7. Pruning: Shaping for Splendor
Pruning is essential for maintaining the shape, bushiness, and overall health of your ‘Looking Glass’ begonia, especially as it is a cane variety prone to becoming leggy.
- Pinching for Bushiness: When the plant is young and about 6 inches tall, pinch off the growing tips of new stems. This encourages lateral branching, leading to a fuller, bushier plant rather than a single tall cane.
- Thinning Overgrown Foliage: If your plant becomes too dense or leggy, you can cut back up to one-third of the stems. Make cuts just above a node (where a leaf or branch emerges) to encourage new growth from that point. This also improves air circulation, reducing disease risk.
- Deadheading: Remove spent flowers as they fade. This redirects the plant’s energy from seed production to foliage growth and further blooming.

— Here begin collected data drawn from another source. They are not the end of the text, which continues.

Lemma reset_stores_new_object_witness :
  contents (reset (num 0) (useUndoRedo (num 0))) = contents (useUndoRedo (num 0))
  /\ ident (history (reset (num 0) (useUndoRedo (num 0))))
     <> ident (history (useUndoRedo (num 0))).
Proof.
  split; [reflexivity|].
  apply (reset_stores_new_object (num 0) (useUndoRedo (num 0))).
  unfold well_formed. simpl. lia.
Defined.

(** *** A run of distinct writes *)

Lemma last_cons_default (v d : Value) (r : list Value) :
  last (v :: r) d = last r v.
Proof.
  revert v d. induction r as [|a r IH]; intros v d; [reflexivity|].
  change (last (v :: a :: r) d) with (last (a :: r) d).
  now rewrite !IH.
Qed.

Lemma set_each_distinct (vs : list Value) (m : Hook) :
  future (contents m) = [] ->
  distinct_writes (index (past (contents m)) (len (past (contents m)) - 1))
                  (present (contents m)) vs = true ->
  contents (set_each vs m)
  = mkHistory (removelast (past (contents m) ++ present (contents m) :: vs))
              (last vs (present (contents m))) [].
Proof.
  revert m. induction vs as [|v vs IH]; intros m Hf Hd.
  - unfold set_each. simpl. rewrite removelast_last.
    unfold contents in *. destruct (deref (history m)); simpl in *.
    now subst.
  - simpl in Hd. apply andb_true_iff in Hd. destruct Hd as [Hd Hrest].
    apply andb_true_iff in Hd. destruct Hd as [Hne Hnd].
    apply negb_true_iff in Hne, Hnd.
    assert (Hb : takes_dedup_branch (Literal v) (contents m) = false).
    { unfold takes_dedup_branch. simpl. rewrite Hne, Hnd. reflexivity. }
    assert (E : contents (setState (Literal v) m)
                = mkHistory (past (contents m) ++ [present (contents m)]) v [])
      by now rewrite setState_push.
    change (set_each (v :: vs) m) with (set_each vs (setState (Literal v) m)).
    rewrite IH; rewrite E; cbn [past present future].
    + rewrite <- app_assoc. cbn [app]. now rewrite last_cons_default.
    + reflexivity.
    + now rewrite index_last_snoc.
Qed.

- Removing Damaged/Diseased Growth: Regularly inspect your plant and promptly remove any yellow, brown, or diseased leaves and stems using clean, sharp pruning shears.

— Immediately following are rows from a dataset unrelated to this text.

(** C9: a record saved at [T] and loaded [age] later seeds each history
    with the last 50 saved values, in order, when [age] is below 30
    minutes; from 30 minutes on the record is ignored and the histories stay
    as they were (empty on mount).  The last 50 values of a history [h] are
    the end of [h], [min 50 (length h)] values long: a side of at most 50
    values comes back unchanged, a longer one loses its oldest values. *)
Theorem history_round_trip (T age : R) (l r : list R) (refs : list R * list R) :
  (age < 30 * 60 * 1000 ->
     hydrate (T + age) (Some (saveHistory T l r)) refs =
     (sliceLast HISTORY_SIZE l, sliceLast HISTORY_SIZE r))
  /\ (30 * 60 * 1000 <= age ->
        hydrate (T + age) (Some (saveHistory T l r)) refs = refs)
  /\ ((List.length l <= HISTORY_SIZE)%nat -> sliceLast HISTORY_SIZE l = l)
  /\ (forall h : list R,
        List.length (sliceLast HISTORY_SIZE h) = Nat.min 50 (List.length h)
        /\ exists older, h = older ++ sliceLast HISTORY_SIZE h).
Proof.
  unfold hydrate, saveHistory. cbn [Stored.t Stored.left Stored.right nullish].
  split; [|split; [|split]].
  - intros H. rewrite Rltb_true by lra. reflexivity.
  - intros H. rewrite Rltb_false by lra. reflexivity.
  - apply sliceLast_short.
  - intros h. split; [apply sliceLast_length_eq | apply sliceLast_suffix].
Qed.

- Timing: While pruning can be done at any time for indoor plants, the best time for significant shaping is in late spring or early summer, coinciding with the start of the active growing season.
8. Potting and Repotting: Giving Roots Room to Roam
‘Begonia Looking Glass’ appreciates being slightly pot-bound, but eventually, it will need a larger home.
- When to Repot: Repot when the roots start circling the drainage holes or the plant becomes top-heavy. This is typically every 1-2 years.
- Pot Size: Choose a pot that is only one size larger (e.g., from a 6-inch to an 8-inch pot). Too large a pot can hold excess moisture, leading to root rot.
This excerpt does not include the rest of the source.